The Revised EARN IT Act is Still Awful

About a month ago, the Senate Judiciary Committee passed Senator Lindsey Graham’s (R-S.C.) EARN IT Act, S. 3398, setting up a potential full Senate vote. With very few legislative days left on the Senate’s calendar between now and November’s elections, it is highly possible that Senator Graham may try to quickly pass his bill. Although the bill is marketed as combatting child sexual abuse materials (CSAM) online, the bill was — and, even after being amended, remains — a thinly veiled assault on encryption.

You can read my objections to the original bill HERE, but the basic contours of the bill were that it would:

  • Establish a new National Commission on Online Child Sexual Exploitation Prevention, which is beholden to the Attorney General and mostly staffed by law enforcement representatives.
  • The Commission would set “best practice” standards for platforms to “voluntarily” abide by in order to aid law enforcement efforts to combat CSAM.
  • If websites failed to abide by these standards, which would likely have included using end-to-end encryption of data and communications on their platform, they would have lost their liability protections under Section 230 of the Communications Decency Act (CDA).

EARN IT did get amended substantially in committee by amendment, including removing the ability of the Commission to enforce their guidelines by stripping companies of their CDA 230 liability protections and thus making their guidelines more truly voluntary. However, the new language actually assaults CDA 230 more directly, by straight-up removing companies’ liability protections in cases involving CSAM.

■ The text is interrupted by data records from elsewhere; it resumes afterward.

(* ===== verification/World.v ===== *)
(** * The operating system

    What the service manager asks of the kernel and the file system, as a class
    of operations on an abstract system state: [OS].  The manager's definitions
    are functions of an instance of it.  [OsLaws] states what POSIX documents and
    the theorems rely on: a fork returns the id of no child not yet waited for, a
    successful wait returns such a child and releases its id, and only [kill]
    sends signals; the monotonic clock never goes back and advances by at least
    the time slept.  [history] is a ghost: what was signalled and forked, in order.

    [FiniteExits] is an assumption of its own: the waits that can still report something
    are bounded by [events].  The termination of the reaping loops depends on it.
    [scripted] is an instance of both that replays a list of outcomes. *)

From S2P Require Import Prelude Config.

#[local] Open Scope Z_scope.
#[local] Open Scope list_scope.

Inductive Signal := SIGHUP | SIGINT | SIGQUIT | SIGUSR1 | SIGUSR2 | SIGTERM | SIGKILL.

#[export] Instance Signal_eq_dec : EqDecision Signal.
Proof. solve_decision. Defined.

(** The results of [nix::sys::wait::waitpid] that the code distinguishes. *)
Inductive wait_status :=
| Exited (pid code : Z)
| Signaled (pid sig : Z)
| StillAlive
| ECHILD
| EINTR
| OtherWait.

(** The result of [Command::status]. *)
Inductive command_status := ExitSuccess | ExitFailure | CommandError (e : string).

(** The result of a non-blocking read of a descriptor or socket. *)
Inductive read_status := ReadBytes (data : string) | ReadEof | ReadWouldBlock | ReadError (e : string).

(** What the child of a fork is going to run. *)
Record child_plan := {
  cp_program : string;
  cp_args : list string;
  cp_env : list string;
  cp_def : ServiceDef;
  cp_log_pipe : option (Z * Z);
  cp_ready_pipe : option (Z * Z);
}.

Class OS := {
  os : Type;
  os_now : os → Z * os;
  os_sleep : Z → os → os;
  os_waitpid : option Z → os → wait_status * os;
  os_kill : Z → Signal → os → bool * os;
  os_fork : child_plan → os → result Z string * os;
  os_pipe : os → option (Z * Z) * os;
  os_pidfd_open : Z → os → option Z * os;
  os_close : Z → os → os;
  os_command : list string → os → command_status * os;
  os_env : os → gmap string string;
  os_tcp_connect : Z → os → bool * os;
  os_read_fd : Z → os → read_status * os;
  os_bind_datagram : string → os → bool * os;
  os_recv_datagram : string → os → read_status * os;
  os_read_file : string → os → option string;
  os_exists : string → os → bool;
  os_create_dir_all : string → os → bool * os;
  os_write : string → string → os → bool * os;
  os_remove_dir : string → os → bool * os;
  os_remove_dir_all : string → os → bool * os;
  os_remove_file : string → os → os;
}.

(** The calls that leave the children and their signals alone. *)
Inductive plain_call `{OS} : os → os → Prop :=
| call_now o : plain_call o (os_now o).2
| call_sleep d o : plain_call o (os_sleep d o)
| call_pipe o : plain_call o (os_pipe o).2
| call_pidfd p o : plain_call o (os_pidfd_open p o).2
| call_close fd o : plain_call o (os_close fd o)
| call_command c o : plain_call o (os_command c o).2
| call_tcp p o : plain_call o (os_tcp_connect p o).2
| call_read_fd fd o : plain_call o (os_read_fd fd o).2
| call_bind p o : plain_call o (os_bind_datagram p o).2
| call_recv p o : plain_call o (os_recv_datagram p o).2
| call_create_dir p o : plain_call o (os_create_dir_all p o).2
| call_write p c o : plain_call o (os_write p c o).2
| call_remove_dir p o : plain_call o (os_remove_dir p o).2
| call_remove_dir_all p o : plain_call o (os_remove_dir_all p o).2
| call_remove_file p o : plain_call o (os_remove_file p o).

(** The history of the processes: the signals sent, each with the time and whether its
    target was then a child not yet waited for, and the forks with their results. *)
Inductive proc_event :=
| Sent (pid : Z) (sg : Signal) (at_time : Z) (was_live : bool)
| Forked (plan : child_plan) (r : result Z string).

Class OsLaws (O : OS) := {
  live : os → gset Z;
  history : os → list proc_event;
  clock : os → Z;
  plain_law : ∀ o o', plain_call o o' → live o' = live o ∧ history o' = history o ∧ clock o ≤ clock o';
  now_law : ∀ o, clock o ≤ (os_now o).1 ≤ clock (os_now o).2;
  sleep_law : ∀ d o, clock o + d ≤ clock (os_sleep d o);
  os_kill_law : ∀ p s o, live (os_kill p s o).2 = live o ∧
    history (os_kill p s o).2 = history o ++ [Sent p s (clock o) (bool_decide (p ∈ live o))] ∧
    clock o ≤ clock (os_kill p s o).2;
  os_fork_law : ∀ c o,
    history (os_fork c o).2 = history o ++ [Forked c (os_fork c o).1] ∧ clock o ≤ clock (os_fork c o).2 ∧
    match (os_fork c o).1 with
    | Ok p => (p ∉ live o) ∧ live (os_fork c o).2 = {[p]} ∪ live o
    | Err _ => live (os_fork c o).2 = live o
    end;
  os_wait_law : ∀ which o,
    history (os_waitpid which o).2 = history o ∧ clock o ≤ clock (os_waitpid which o).2 ∧
    match (os_waitpid which o).1 with
    | Exited p _ | Signaled p _ =>
        p ∈ live o ∧ default p which = p ∧ live (os_waitpid which o).2 = live o ∖ {[p]}
    | EINTR | OtherWait | StillAlive => live (os_waitpid which o).2 = live o
    | ECHILD => live (os_waitpid which o).2 = live o ∧
        match which with Some q => q ∉ live o | None => live o = ∅ end
    end;
}.

(** Finitely many exits are still to be reported, also of the children yet to be forked.  This
    is no law of the system: services that keep exiting as fast as they are restarted
    violate it, and keep a reaping loop busy. *)
Class FiniteExits (O : OS) := {
  finite_laws :: OsLaws O;
  events : os → nat;
  plain_events : ∀ o o', plain_call o o' → (events o' ≤ events o)%nat;
  kill_events : ∀ p s o, (events (os_kill p s o).2 ≤ events o)%nat;
  fork_events : ∀ c o, (events (os_fork c o).2 ≤ events o)%nat;
  wait_events : ∀ which o,
    match (os_waitpid which o).1 with
    | StillAlive | ECHILD => (events (os_waitpid which o).2 ≤ events o)%nat
    | _ => (events (os_waitpid which o).2 < events o)%nat
    end;
}.

(** The laws and the bound together, as the proofs use them. *)
Section frames.
Context `{L : FiniteExits}.

Definition frame (o o' : os) : Prop :=
  live o' = live o ∧ (events o' ≤ events o)%nat ∧ history o' = history o ∧ clock o ≤ clock o'.

Lemma plain_frame o o' : plain_call o o' → frame o o'.
Proof. intros H. destruct (plain_law o o' H) as (? & ? & ?). pose proof (plain_events o o' H). done. Qed.

Lemma now_frame o : frame o (os_now o).2.
Proof. apply plain_frame. constructor. Qed.
Lemma sleep_frame d o : frame o (os_sleep d o).
Proof. apply plain_frame. constructor. Qed.
Lemma pipe_frame o : frame o (os_pipe o).2.
Proof. apply plain_frame. constructor. Qed.
Lemma pidfd_frame p o : frame o (os_pidfd_open p o).2.
Proof. apply plain_frame. constructor. Qed.
Lemma close_frame fd o : frame o (os_close fd o).
Proof. apply plain_frame. constructor. Qed.
Lemma command_frame c o : frame o (os_command c o).2.
Proof. apply plain_frame. constructor. Qed.
Lemma tcp_frame p o : frame o (os_tcp_connect p o).2.
Proof. apply plain_frame. constructor. Qed.
Lemma read_fd_frame fd o : frame o (os_read_fd fd o).2.
Proof. apply plain_frame. constructor. Qed.
Lemma bind_frame p o : frame o (os_bind_datagram p o).2.
Proof. apply plain_frame. constructor. Qed.
Lemma recv_frame p o : frame o (os_recv_datagram p o).2.
Proof. apply plain_frame. constructor. Qed.
Lemma create_dir_frame p o : frame o (os_create_dir_all p o).2.
Proof. apply plain_frame. constructor. Qed.
Lemma write_frame p c o : frame o (os_write p c o).2.
Proof. apply plain_frame. constructor. Qed.
Lemma remove_dir_frame p o : frame o (os_remove_dir p o).2.
Proof. apply plain_frame. constructor. Qed.
Lemma remove_dir_all_frame p o : frame o (os_remove_dir_all p o).2.
Proof. apply plain_frame. constructor. Qed.
Lemma remove_file_frame p o : frame o (os_remove_file p o).
Proof. apply plain_frame. constructor. Qed.

Lemma kill_law p s o : live (os_kill p s o).2 = live o ∧
  (events (os_kill p s o).2 ≤ events o)%nat ∧
  history (os_kill p s o).2 = history o ++ [Sent p s (clock o) (bool_decide (p ∈ live o))] ∧
  clock o ≤ clock (os_kill p s o).2.
Proof. destruct (os_kill_law p s o) as (? & ? & ?). pose proof (kill_events p s o). done. Qed.

Lemma fork_law c o :
  (events (os_fork c o).2 ≤ events o)%nat ∧
  history (os_fork c o).2 = history o ++ [Forked c (os_fork c o).1] ∧ clock o ≤ clock (os_fork c o).2 ∧
  match (os_fork c o).1 with
  | Ok p => (p ∉ live o) ∧ live (os_fork c o).2 = {[p]} ∪ live o
  | Err _ => live (os_fork c o).2 = live o
  end.
Proof. split; [apply fork_events|apply os_fork_law]. Qed.

Lemma wait_law which o :
  history (os_waitpid which o).2 = history o ∧ clock o ≤ clock (os_waitpid which o).2 ∧
  match (os_waitpid which o).1 with
  | Exited p _ | Signaled p _ =>
      p ∈ live o ∧ default p which = p ∧ live (os_waitpid which o).2 = live o ∖ {[p]} ∧
      (events (os_waitpid which o).2 < events o)%nat
  | EINTR | OtherWait => live (os_waitpid which o).2 = live o ∧
      (events (os_waitpid which o).2 < events o)%nat
  | StillAlive => live (os_waitpid which o).2 = live o ∧
      (events (os_waitpid which o).2 ≤ events o)%nat
  | ECHILD => live (os_waitpid which o).2 = live o ∧
      (events (os_waitpid which o).2 ≤ events o)%nat ∧
      match which with Some q => q ∉ live o | None => live o = ∅ end
  end.
Proof.
  destruct (os_wait_law which o) as (? & ? & H). pose proof (wait_events which o).
  split; [done|]. split; [done|]. destruct (os_waitpid which o) as [[] o']; cbn in *; intuition.
Qed.
End frames.

#[export] Instance frame_refl `{FiniteExits} : Reflexive frame.
Proof. intros o. unfold frame. split_and!; [done|lia|done|lia]. Qed.
#[export] Instance frame_trans `{FiniteExits} : Transitive frame.
Proof.
  intros o1 o2 o3 (? & ? & ? & ?) (? & ? & ? & ?). unfold frame.
  split_and!; [congruence|lia|congruence|lia].
Qed.

#[export] Hint Resolve now_frame sleep_frame pipe_frame pidfd_frame close_frame command_frame
  tcp_frame read_fd_frame bind_frame recv_frame create_dir_frame write_frame remove_dir_frame
  remove_dir_all_frame remove_file_frame : dynamod.

(** ** A scripted system *)

Record script := {
  sc_clock : Z;
  sc_wait : list wait_status;
  sc_pids : list Z;
  sc_live : gset Z;
  sc_history : list proc_event;
  sc_files : gmap string string;
}.

Definition sc_with_wait (w : list wait_status) (lv : gset Z) (s : script) : script :=
  {| sc_clock := sc_clock s; sc_wait := w; sc_pids := sc_pids s; sc_live := lv;
     sc_history := sc_history s; sc_files := sc_files s |}.

(** The next scripted outcome, when it concerns a live child and the one asked for. *)
Definition sc_waitpid (which : option Z) (s : script) : wait_status * script :=
  match sc_wait s with
  | (Exited p _ | Signaled p _) as e :: rest =>
      if decide (p ∈ sc_live s ∧ default p which = p)
      then (e, sc_with_wait rest (sc_live s ∖ {[p]}) s) else (StillAlive, s)
  | StillAlive :: rest => (StillAlive, sc_with_wait rest (sc_live s) s)
  | EINTR :: rest => (EINTR, sc_with_wait rest (sc_live s) s)
  | OtherWait :: rest => (OtherWait, sc_with_wait rest (sc_live s) s)
  | ECHILD :: _ | [] => (StillAlive, s)
  end.

Definition sc_fork (c : child_plan) (s : script) : result Z string * script :=
  let r := match sc_pids s with
           | p :: _ => if decide (p ∈ sc_live s) then Err "EAGAIN"%string else Ok p
           | [] => Err "EAGAIN"%string
           end in
  (r, {| sc_clock := sc_clock s; sc_wait := sc_wait s;
         sc_pids := match r with Ok _ => tail (sc_pids s) | Err _ => sc_pids s end;
         sc_live := match r with Ok p => {[p]} ∪ sc_live s | Err _ => sc_live s end;
         sc_history := sc_history s ++ [Forked c r]; sc_files := sc_files s |}).

Definition sc_kill (p : Z) (sg : Signal) (s : script) : bool * script :=
  (true, {| sc_clock := sc_clock s; sc_wait := sc_wait s; sc_pids := sc_pids s;
            sc_live := sc_live s; sc_history := sc_history s ++ [Sent p sg (sc_clock s) (bool_decide (p ∈ sc_live s))]; sc_files := sc_files s |}).

(** Time passes when sleeping. *)
Definition sc_sleep (d : Z) (s : script) : script :=
  {| sc_clock := sc_clock s + Z.max 0 d; sc_wait := sc_wait s; sc_pids := sc_pids s;
     sc_live := sc_live s; sc_history := sc_history s; sc_files := sc_files s |}.

#[export] Instance scripted : OS := {|
  os := script;
  os_now s := (sc_clock s, s);
  os_sleep := sc_sleep;
  os_waitpid := sc_waitpid;
  os_kill := sc_kill;
  os_fork := sc_fork;
  os_pipe s := (None, s);
  os_pidfd_open _ s := (None, s);
  os_close _ s := s;
  os_command _ s := (ExitSuccess, s);
  os_env _ := ∅;
  os_tcp_connect _ s := (true, s);
  os_read_fd _ s := (ReadWouldBlock, s);
  os_bind_datagram _ s := (true, s);
  os_recv_datagram _ s := (ReadWouldBlock, s);
  os_read_file p s := sc_files s !! p;
  os_exists p s := bool_decide (is_Some (sc_files s !! p));
  os_create_dir_all _ s := (true, s);
  os_write _ _ s := (true, s);
  os_remove_dir _ s := (true, s);
  os_remove_dir_all _ s := (true, s);
  os_remove_file _ s := s;
|}.

#[export] Instance scripted_laws : FiniteExits scripted.
Proof.
  unshelve refine {| events := (λ s, length (sc_wait s)) : @os scripted → nat |}.
  { refine {| live := sc_live; history := sc_history; clock := sc_clock |}.
    - intros o o' H. destruct H; cbn; split_and!; (done || lia).
    - intros o. cbn. lia.
    - intros d o. cbn. lia.
    - intros p sg o. cbn. done.
    - intros c o. cbn. split; [done|]. split; [lia|].
      destruct (sc_pids o) as [|p rest]; [done|]. by case_decide.
    - intros which o. cbn. unfold sc_waitpid.
      destruct (sc_wait o) as [|[p c|p c| | | |] rest]; cbn; try (split_and!; (done || lia));
        (case_decide as Hd; cbn; [destruct Hd|]; split_and!; (done || lia)). }
  - intros o o' H. destruct H; cbn; lia.
  - intros p sg o. cbn. lia.
  - intros c o. cbn. lia.
  - intros which o. cbn. unfold sc_waitpid.
    destruct (sc_wait o) as [|[p c|p c| | | |] rest] eqn:E; cbn; rewrite ?E; cbn; try lia;
      (case_decide; cbn; rewrite ?E; cbn; lia).
Defined.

This might seem reasonable on the surface, except that companies were already legally obliged to remove and report all CSAM activity (and any other illegal content, for that matter) that they find on their platforms to law enforcement. What Section 230 immunity provides is that the people who post this awful material are responsible to be prosecuted for it, and not the platform.

By removing this protection, what EARN IT’s new structure creates, as Techdirt’s Mike Masnick points out, is an odd dilemma that serves no one well. On the one hand, Senator Patrick Leahy (D-Ore.) also successfully amended the bill to explicitly forbid holding companies liable merely for the use of secure encryption. Thus, companies might feel incentivized to increase their use of strong encryption as a safe haven – basically, if they can’t see it, they can’t be expected to censor it. This is pretty obviously not what AG Barr or the DoJ want. On the other hand, companies which do not employ strong encryption would need to massively increase their vetting of subscribers and intrusive data collection from them in order to allow users to continue posting their own content to the site.

Furthermore, EARN IT continues to imperil encryption itself, in spite of Sen. Leahy’s excellent attempt. Unfortunately, many experts have warned that Leahy’s amendment will functionally not prohibit states from pursuing litigation against platforms as long as the use of encryption isn’t the main pretext for the suit. Depending on the state’s law, merely not being able to see what’s being sent by users through encrypted channels might be enough to qualify as “recklessness” in harboring unlawful content. Since internet services must obviously cross state lines, companies will be incentivized to adhere to whichever state’s standard puts them most at risk of litigation.

Also, although Leahy’s amendment attempts to shield encryption itself, Stanford cybersecurity expert Riana Pfefferkorn notes that it leaves the door open for companies to be held liable for refusing to implement other privacy-invading practices, such as “client-side scanning” (in which companies would scan all uploaded content before it becomes hidden by encryption) or a “ghost user” mandate (where the government may be granted invisible access to an otherwise secure communication).

All this is to say that the new and ostensibly “improved” EARN IT Act that may see a vote in the Senate is still a troubling bill, one which may have even been made worse than the original. The bill doesn’t address any of the existing shortcomings in the government’s enforcement of the copious laws against child exploitation, but manages to threaten innocent internet users’ online privacy, security, and freedom of expression all at once. This legislation is poorly designed at best and cynically manipulative at worst, and hopefully will not be allowed to progress any further.